For three weeks, the following visuals triggered a flash of pure rage in me: running shoes, technical fabrics, my Garmin, shorts, the gym, food with “energy” in its name, emails from the charity I’d run for, and anyone who was out running or might have just been running or was possibly just about to go running, or could have run at some point in their life. And Top Gear, but that may have been unrelated.
Most infuriating were those smug, leap-out-of-bed-types bounding across Primrose Hill regardless of the weather, too smitten with running to be even remotely bothered to judge those foolish enough not to have caught on to their miracle remedy for the crushing reality of adult life. What was their problem? Who the hell did they think they were? How on earth could I become one of them?
In my last two posts, I wrote about the day I’d scorned running (Not Much Distance Left to Run – How a Marathon Killed My Love of Running) over the course of 42km, and the day I used CBT to reunite with my love six weeks later, swearing I would not take it for granted ever again (Running, I love you. Take Me Back, I’m in it for the Long Run.). Today I’m going to talk about the bit in between.

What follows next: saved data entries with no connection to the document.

Lemma stuck_free n s i j st : csys_inv n s -> (forall s', ~ goes s s') -> busy s !! i = Some (j, st) -> st = [].
Proof.
  destruct s as [P js cs bs]. intros I Hno Hi. cbn [busy] in Hi. destruct st as [|α K]; [done|]. exfalso.
  destruct (cv_stack _ _ I _ _ _ Hi) as [?|Hj]; [done|]. cbn [clients] in Hj. destruct (lookup_lt_is_Some_2 _ _ Hj) as [c Hc].
  destruct (step_some (mem c) α K) as (H' & st' & Hst). by eapply Hno, cy_run.
Qed.

Lemma stuck_workers n s : csys_inv n s -> (0 < n)%nat -> zlen (sched (pool s)) < 2 ^ 31 -> (forall s', ~ goes s s') ->
  Forall (fun w => work w (pool s) = None) (workers (pool s)).
Proof.
  destruct s as [P js cs bs]. intros I Hn Hb Hno. cbn [pool] in *. apply Forall_forall. intros w Hw.
  destruct (work w P) as [[w' P']|] eqn:Ew; [exfalso|done].
  apply list_elem_of_lookup in Hw as (i & Hi). pose proof Hi as (l1 & l2 & Hsp & Hil)%list_elem_of_split_length. subst i.
  assert (is_Some (bs !! length l1)) as [[j st] Hbs].
  { apply lookup_lt_is_Some. pose proof (cv_busy _ _ I) as E. cbn [busy] in E. rewrite E, <- (workers_length n P (cv_pool _ _ I)).
    by eapply lookup_lt_Some. }
  assert (st = []) as -> by (by eapply (stuck_free n)). destruct (no_task w) eqn:Hnt; [by eapply Hno, cy_work|].
  destruct w as [| | | | | |[|t batch]| | | | | | | | |]; try done. destruct (exec_once _ _ I Hn Hb) as [_ Hop].
  assert (Ho : open (MkCS P js cs bs) t) by (eapply (Hop (W_exec (t :: batch))); [cbn [pool]; by eapply list_elem_of_lookup_2|by left]).
  assert (is_Some (js !! t)) as [b Ht].
  { apply lookup_lt_is_Some. pose proof (si_tasks _ (threads_reachable_inv n P Hn (cv_pool _ _ I) Hb)) as Hp.
    pose proof (cv_sched _ _ I) as Es. cbn [pool jobs] in Es. rewrite Es in Hp.
    assert (Hin : t ∈ seq 0 (length js)); [|apply elem_of_seq in Hin; lia]. rewrite <- Hp, !elem_of_app. do 2 right. left.
    apply list_elem_of_bind. exists (W_exec (t :: batch)). split; [by left|by eapply list_elem_of_lookup_2]. }
  destruct (run_job_some _ _ _ _ I Ht Ho) as ([cs' st] & Hr). by eapply Hno, cy_exec.
Qed.

Lemma stuck_calls s : (forall s', ~ goes s s') -> placing (pool s) = [] /\ uncounted (pool s) = 0%nat /\ untickled (pool s) = 0%nat.
Proof.
  destruct s as [P js cs bs]. intros Hno. cbn [pool]. split_and!.
  - destruct (placing P) as [|[t idx] l] eqn:E; [done|]. exfalso. by eapply Hno, (cy_add _ _ _ _ []).
  - destruct (uncounted P) as [|u] eqn:E; [done|]. exfalso. by eapply Hno, cy_count.
  - destruct (untickled P) as [|u] eqn:E; [done|]. exfalso. by eapply Hno, (cy_tickle _ _ _ _ u 0).
Qed.

Lemma stuck_ran n s : csys_inv n s -> (0 < n)%nat -> zlen (sched (pool s)) < 2 ^ 31 -> (forall s', ~ goes s s') ->
  executed (pool s) ≡ₚ seq 0 (length (jobs s)).
Proof.
  intros I Hn Hb Hno. rewrite <- (cv_sched _ _ I). destruct (stuck_calls _ Hno) as (H1 & H2 & H3). destruct (cv_flags _ _ I) as [Hst Hau].
  apply rest_all_run; try done; [by apply (threads_reachable_inv n); [|apply I|]| |by rewrite Hst, Hau|by eapply stuck_workers].
  intros E. pose proof (workers_length n _ (cv_pool _ _ I)) as Hlen. rewrite E in Hlen. cbn in Hlen. lia.
Qed.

Like all great break up fights, I spent the first two quarters of the marathon feeling like I was winning. The third quarter wore me down and I started to tire of the repetition. In the final quarter I abdicated myself of all responsibility, blaming not my own insufficient contributions in the preceding months, but rather the other party for unfair standards, faltering support, and for not adequately forewarning me of the tendency to be, quite frankly, a bit boring.
After the race, as the frustration burned low on just the fumes of adrenaline, the blame returned inwards. In my exhausted state, my body managed to convince me that not only had I failed in my goal, I had pretty much failed at life. My worth and acceptability as a person were at stake, and so I felt understandably humiliated and hopeless. And again, like all great break ups, that lasted exactly until my next decent meal, at which point I reignited the fury and pledged never to set foot in a running shoe again.
Emotions are a handy thing. If we didn’t have them we’d rarely be motivated to do anything, ever. If we didn’t feel curiosity and excitement, we’d never try anything new (like a marathon). If we didn’t feel anger, shame and humiliation, we may never leave situations where we are being repeatedly violated or degraded. Like a marathon.
Unfortunately, sometimes our overprotective body attributes the emotions of a previous experience (like the marathon) to any remotely related situation (like a gentle run).
Enter the battle of competing motivations. In this case, after three weeks I was missing exercising and I was motivated to go for a run, but that was competing with my other motivation not to feel crap about myself.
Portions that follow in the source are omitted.